I own Indesign 2, Acrobat 5, Photoshop 7 and GoLive CS1. Recently, I decided to upgrade all four. 

Upgrading to InDesign CS3 and Photoshop CS3 has been a good investment. 

Adobe UK store only allowed me to upgrade from Acrobat 5 to Acrobat Professional 8 at a cost of £163 / $320. A bit steep for extra functions I don't need.

The upgrade to GoLive 9 (note: not GoLive CS3) has been a disaster. Another $320 and a total waste of money. I have now uninstalled it and reinstalled CS1 (thankfully my new Intel Mac Mini copes with the earlier version OK).

Adobe 9 seems to have more bugs in than a stale kebab left in an open garbage bag. Its configured so much to work like Photoshop CS3 that it has become almost unworkable (what works for image editing isn't necessarily good for a WYSIWYG editor).

Adobe's website doesn't inform you that they intend to drop GoLIve. Dreamweaver is obviously their main html editor now (and is CS). 

Adobe is not playing fair here. Groan.


----------



## fryke (Jan 9, 2008)

Hm. So you think they should, after going the distance to update GoLive to a version that fits the Creative Suite 3 very well, tell potential upgraders to stay away from it, because you "might feel it sucks"? Do you _really_ expect them to?

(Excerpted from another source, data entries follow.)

Lemma describe_nodes_cons n ns (d : gmap ProcPtr string) :
  describe_nodes (n :: ns) d
  = describe_nodes ns (<[processor n := node_description n]> d).
Proof. done. Qed.

Lemma describe_nodes_other ns : ∀ (d : gmap ProcPtr string) p,
  p ∉ processor <$> ns → describe_nodes ns d !! p = d !! p.
Proof.
  induction ns as [|n ns IH]; intros d p Hp; [done|].
  rewrite fmap_cons, not_elem_of_cons in Hp. destruct Hp as [Hne Hp].
  rewrite describe_nodes_cons, IH by done. by rewrite lookup_insert_ne.
Qed.

Lemma describe_nodes_lookup ns : ∀ (d : gmap ProcPtr string) node,
  NoDup (processor <$> ns) → node ∈ ns →
  describe_nodes ns d !! processor node = Some (node_description node).
Proof.
  induction ns as [|n ns IH]; intros d node Hnd Hin; [by apply elem_of_nil in Hin|].
  rewrite fmap_cons in Hnd. apply NoDup_cons in Hnd as [Hfresh Hnd].
  rewrite describe_nodes_cons.
  destruct (decide (processor node = processor n)) as [Heq|Hne].
  - apply elem_of_cons in Hin as [->|Hin].
    + rewrite describe_nodes_other by done. by rewrite lookup_insert_eq.
    + destruct Hfresh. rewrite <- Heq. by apply list_elem_of_fmap_2.
  - apply elem_of_cons in Hin as [->|Hin]; [done|]. by apply IH.
Qed.

(** C10.  [dumpPipeline] writes to the processors although it only
    reports: when it returns, the description of the processor of every
    node is the string built from that node, "(N jobs" with N the node's
    count of executed jobs, then in a debug build the execution and the
    preparation time, then ")"; the text it returns is printed from the
    processors with these descriptions.  Whenever some processor had
    another description before, the executor's processors are not what
    they were.  The graph, the processors list and the rest of the
    executor are untouched. *)
Theorem dumpPipeline_overwrites_descriptions ex :
  NoDup (processor <$> nodes ex) →
  (∀ node, node ∈ nodes ex →
     descriptions (dumpPipeline ex).2 !! processor node = Some (node_description node)
     ∧ node_description node
       = ("(" +:+ pretty (num_executed_jobs node) +:+ " jobs" +:+
          (if NDEBUG then ""
           else ", execution time: " +:+ write_seconds (execution_time_ns node) +:+ " sec."
                +:+ ", preparation time: " +:+ write_seconds (preparation_time_ns node)
                +:+ " sec.")
          +:+ ")")%string)
  ∧ (dumpPipeline ex).1
    = printPipeline (processors ex) (descriptions (dumpPipeline ex).2) (world ex)
        (last_processor_status <$> nodes ex)
  ∧ (dumpPipeline ex).2 = set_descriptions (descriptions (dumpPipeline ex).2) ex
  ∧ ((∃ node, node ∈ nodes ex
              ∧ descriptions ex !! processor node ≠ Some (node_description node)) →
     (dumpPipeline ex).2 ≠ ex).
Proof.
  intros Hnd.
  assert (Hall : ∀ node, node ∈ nodes ex →
            descriptions (dumpPipeline ex).2 !! processor node
            = Some (node_description node)).
  { intros node Hin. simpl. by apply describe_nodes_lookup. }
  split_and!; try done.
  - intros node Hin. split; [by apply Hall|done].
  - intros (node & Hin & Hold) Heq. apply Hold.
    rewrite <- Heq at 1. by apply Hall.
Qed.

Lemma all_processors_finished_true ns :
  all_processors_finished ns = true ↔ ∀ node, node ∈ ns → status node = ExecStatus.Finished.
Proof.
  induction ns as [|n ns IH]; simpl.
  - split; [|done]. intros _ node Hin. by apply elem_of_nil in Hin.
  - case_decide as Hn.
    + split; [done|]. intros Hall. destruct Hn. apply Hall. by left.
    + rewrite IH. split.
      * intros Hall node Hin. apply elem_of_cons in Hin as [->|Hin]; [done|by apply Hall].
      * intros Hall node Hin. apply Hall. by right.
Qed.

(** What [finalizeExecution] returns, by cases. *)
Lemma finalizeExecution_cases ex :
  (finalizeExecution ex).1
  = if query_killed ex
    then Threw {| code := QUERY_WAS_CANCELLED; message := "Query was cancelled" |}
    else if cancelled ex then Returned ()
    else if all_processors_finished (nodes ex) then Returned ()
    else Threw {| code := LOGICAL_ERROR;
                  message := "Pipeline stuck. Current state:" +:+ newline
                             +:+ (dumpPipeline ex).1 |}.
Proof.
  unfold finalizeExecution, query_killed.
  destruct (match process_list_element ex with Some _ => _ | None => _ end); [done|].
  destruct (cancelled ex); [done|].
  by destruct (all_processors_finished (nodes ex)).
Qed.

(** C3.  When the query was not killed, no cancellation was requested
    and some node is not [Finished], [finalizeExecution] throws the
    LOGICAL_ERROR whose message is "Pipeline stuck. Current state:", a
    line break and the whole text returned by [dumpPipeline].  When every
    node is [Finished], or when cancellation was requested, it does not
    throw a LOGICAL_ERROR: it returns, or, for a killed query, throws
    QUERY_WAS_CANCELLED. *)
Theorem finalizeExecution_pipeline_stuck ex :
  (query_killed ex = false → cancelled ex = false →
   (∃ node, node ∈ nodes ex ∧ status node ≠ ExecStatus.Finished) →
   (finalizeExecution ex).1
   = Threw {| code := LOGICAL_ERROR;
              message := "Pipeline stuck. Current state:" +:+ newline
                         +:+ (dumpPipeline ex).1 |})
  ∧ ((∀ node, node ∈ nodes ex → status node = ExecStatus.Finished) ∨ cancelled ex = true →
     (finalizeExecution ex).1
     = if query_killed ex
       then Threw {| code := QUERY_WAS_CANCELLED; message := "Query was cancelled" |}
       else Returned ())
  ∧ ((∀ node, node ∈ nodes ex → status node = ExecStatus.Finished) ∨ cancelled ex = true →
     ∀ e, (finalizeExecution ex).1 = Threw e → code e ≠ LOGICAL_ERROR).
Proof.
  rewrite finalizeExecution_cases.
  assert (Hquiet : (∀ node, node ∈ nodes ex → status node = ExecStatus.Finished)
                   ∨ cancelled ex = true →
            (if query_killed ex
             then Threw {| code := QUERY_WAS_CANCELLED; message := "Query was cancelled" |}
             else if cancelled ex then Returned ()
             else if all_processors_finished (nodes ex) then Returned ()
             else Threw {| code := LOGICAL_ERROR;
                           message := "Pipeline stuck. Current state:" +:+ newline
                                      +:+ (dumpPipeline ex).1 |})
            = if query_killed ex
              then Threw {| code := QUERY_WAS_CANCELLED; message := "Query was cancelled" |}
              else Returned ()).
  { intros Hq. destruct (query_killed ex); [done|].
    destruct (cancelled ex); [done|].
    destruct Hq as [Hall|?]; [|done].
    apply all_processors_finished_true in Hall. by rewrite Hall. }
  split_and!.
  - intros -> -> (node & Hin & Hst).
    destruct (all_processors_finished (nodes ex)) eqn:Hall; [|done].
    destruct Hst. by eapply all_processors_finished_true.
  - done.
  - intros Hq e. rewrite Hquiet by done.
    destruct (query_killed ex); [|done]. intros [= <-]. done.
Qed.








End FinishFacts.

Lemma same_core_refl n : same_core n n.
Proof. unfold same_core. done. Qed.

Lemma same_core_trans n1 n2 n3 : same_core n1 n2 → same_core n2 n3 → same_core n1 n3.
Proof.
  unfold same_core. intros (? & ? & ? & ?) (? & ? & ? & ?).
  split_and!; [congruence|congruence|by etrans|by etrans].
Qed.

Lemma bystander_refl n : bystander n n.
Proof. unfold bystander. split_and!; [apply same_core_refl|done|done|by left]. Qed.

Lemma bystander_trans n1 n2 n3 : bystander n1 n2 → bystander n2 n3 → bystander n1 n3.
Proof.
  intros (Hc1 & Hl1 & He1 & Hs1) (Hc2 & Hl2 & He2 & Hs2).
  split_and!; [by eapply same_core_trans|congruence|congruence|].
  destruct Hs1 as [Hs1|[Hs1 Hs1']], Hs2 as [Hs2|[Hs2 Hs2']];
    [left|right|right|]; try (split; congruence); congruence.
Qed.

Lemma bystander_grown n n' : grown_from n n' → bystander n n'.
Proof.
  intros (ds & bs & ->). unfold bystander, same_core. simpl.
  split_and!; try done; [by apply prefix_app_r|by apply prefix_app_r|by left].
Qed.

Section S.
Context {W : Type} {procs : Processors W} {graph : ExecutingGraph W} {build : Build}.

Lemma restage_spec us bs ds : ∀ stack ns stack' ns',
  restage us bs ds stack ns = Some (stack', ns') →
  ∃ pushed,
    stack' = pushed ++ stack
    ∧ NoDup pushed
    ∧ length ns' = length ns
    ∧ (∀ j, j ∈ pushed → j < length ns)
    ∧ ∀ i n, ns !! i = Some n →
        ∃ n', ns' !! i = Some n' ∧ restaged_from n n'
              ∧ (i ∈ pushed → status n = ExecStatus.Idle ∧ status n' = ExecStatus.Preparing)
              ∧ (i ∉ pushed → status n' = status n).
Proof.
  induction us as [|u us IH]; intros stack ns stack' ns' Hrun; simpl in Hrun.
  - simplify_eq. exists []. split_and!; [done|constructor|done| |].
    { intros j Hj. by apply elem_of_nil in Hj. }
    intros i n Hi. exists n. split_and!; [done|done| |done].
    intros Hin. by apply elem_of_nil in Hin.
  - destruct (ns !! u) as [node|] eqn:Hu; simpl in Hrun; [|done].
    destruct (bs !! u) as [fb|]; simpl in Hrun; [|done].
    destruct (ds !! u) as [fd|]; simpl in Hrun; [|done].
    set (node1 := set_updated_ports _ _ node) in Hrun.
    case_decide as Hidle.
    + apply IH in Hrun as (pushed & -> & Hnd & Hl & Hlt & Hk).
      rewrite length_insert in Hl. setoid_rewrite length_insert in Hlt.
      assert (Hu1 : <[u := set_status ExecStatus.Preparing node1]> ns !! u
                    = Some (set_status ExecStatus.Preparing node1)).
      { by rewrite list_lookup_insert_eq by (by eapply lookup_lt_Some). }
      destruct (Hk u _ Hu1) as (nu' & Hnu' & _ & Hin_u & Hout_u).
      assert (Hfresh : u ∉ pushed).
      { intros Hin. by destruct (Hin_u Hin) as [? _]. }
      exists (pushed ++ [u]). split_and!.
      * by rewrite <- app_assoc.
      * apply NoDup_app. split_and!; [done| |apply NoDup_singleton].
        intros x Hx Hx'. apply list_elem_of_singleton in Hx'. by subst.
      * done.
      * intros j Hj. apply elem_of_app in Hj as [Hj|Hj]; [by apply Hlt|].
        apply list_elem_of_singleton in Hj. subst. by eapply lookup_lt_Some.
      * intros i n Hi. destruct (decide (u = i)) as [<-|Hne].
        -- assert (n = node) as -> by congruence.
           exists nu'. split; [done|].
           destruct (Hk u _ Hu1) as (? & ? & Hr & _). simplify_eq.
           split_and!.
           ++ unfold restaged_from in *. simpl in *. done.
           ++ intros _. split; [done|]. by rewrite Hout_u.
           ++ intros Hnot. destruct Hnot. apply elem_of_app. right. by left.
        -- assert (<[u := set_status ExecStatus.Preparing node1]> ns !! i = Some n) as Hi'.
           { by rewrite list_lookup_insert_ne. }
           destruct (Hk i n Hi') as (n' & Hn' & Hr & Hin & Hout).
           exists n'. split_and!; [done|done| |].
           ++ intros Hx. apply elem_of_app in Hx as [Hx|Hx]; [by apply Hin|].
              apply list_elem_of_singleton in Hx. congruence.
           ++ intros Hx. apply Hout. intros Hp. apply Hx. apply elem_of_app. by left.
    + apply IH in Hrun as (pushed & -> & Hnd & Hl & Hlt & Hk).
      rewrite length_insert in Hl. setoid_rewrite length_insert in Hlt.
      exists pushed. split_and!; [done..|].
      intros i n Hi. destruct (decide (u = i)) as [<-|Hne].
      * assert (n = node) as -> by congruence.
        assert (Hu1 : <[u := node1]> ns !! u = Some node1).
        { by rewrite list_lookup_insert_eq by (by eapply lookup_lt_Some). }
        destruct (Hk u _ Hu1) as (n' & Hn' & Hr & Hin & Hout).
        exists n'. split_and!; [done| | |].
        -- unfold restaged_from in *. simpl in *. done.
        -- intros Hx. destruct (Hin Hx) as [Hs _]. done.
        -- intros Hx. by rewrite (Hout Hx).
      * assert (<[u := node1]> ns !! i = Some n) as Hi'.
        { by rewrite list_lookup_insert_ne. }
        destruct (Hk i n Hi') as (n' & Hn' & Hr & Hin & Hout).
        by exists n'.
Qed.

That Adobe was going with Dreamweaver instead of GoLive was talked about since the Adobe/Macromedia takeover/merger. It was clear about 8-12 months before the release of GoLive 9. The inclusion of Dreamweaver in Adobe's Creative Suite 3 should have been more than a hint, it should have made it _abundantly_ clear.

Adobe offers you a downloadable demo version you could've used for 30 days. EXACTLY what you did with the version you bought.

I'm not sure, but personally, I feel that Adobe played fair alright here. They haven't been naughty, you've acted without thinking things over clearly.

That said, I have my own gripes with Adobe nowadays, and I also don't feel like GoLive 9 is what it should've been. Then again I don't need it much nowadays (in any version).


----------



## Rhisiart (Jan 9, 2008)

fryke said:


> Hm. So you think they should, after going the distance to update GoLive to a version that fits the Creative Suite 3 very well, tell potential upgraders to stay away from it, because you "might feel it sucks"? Do you _really_ expect them to?


If it does not fit the Creative Suite to 'CS' standards, then it is not fit for purpose. I accept of course that this is my own opinion, but what are forums for if not to express the same?



fryke said:


> That Adobe was going with Dreamweaver instead of GoLive was talked about since the Adobe/Macromedia takeover/merger. It was clear about 8-12 months before the release of GoLive 9. The inclusion of Dreamweaver in Adobe's Creative Suite 3 should have been more than a hint, it should have made it _abundantly_ clear.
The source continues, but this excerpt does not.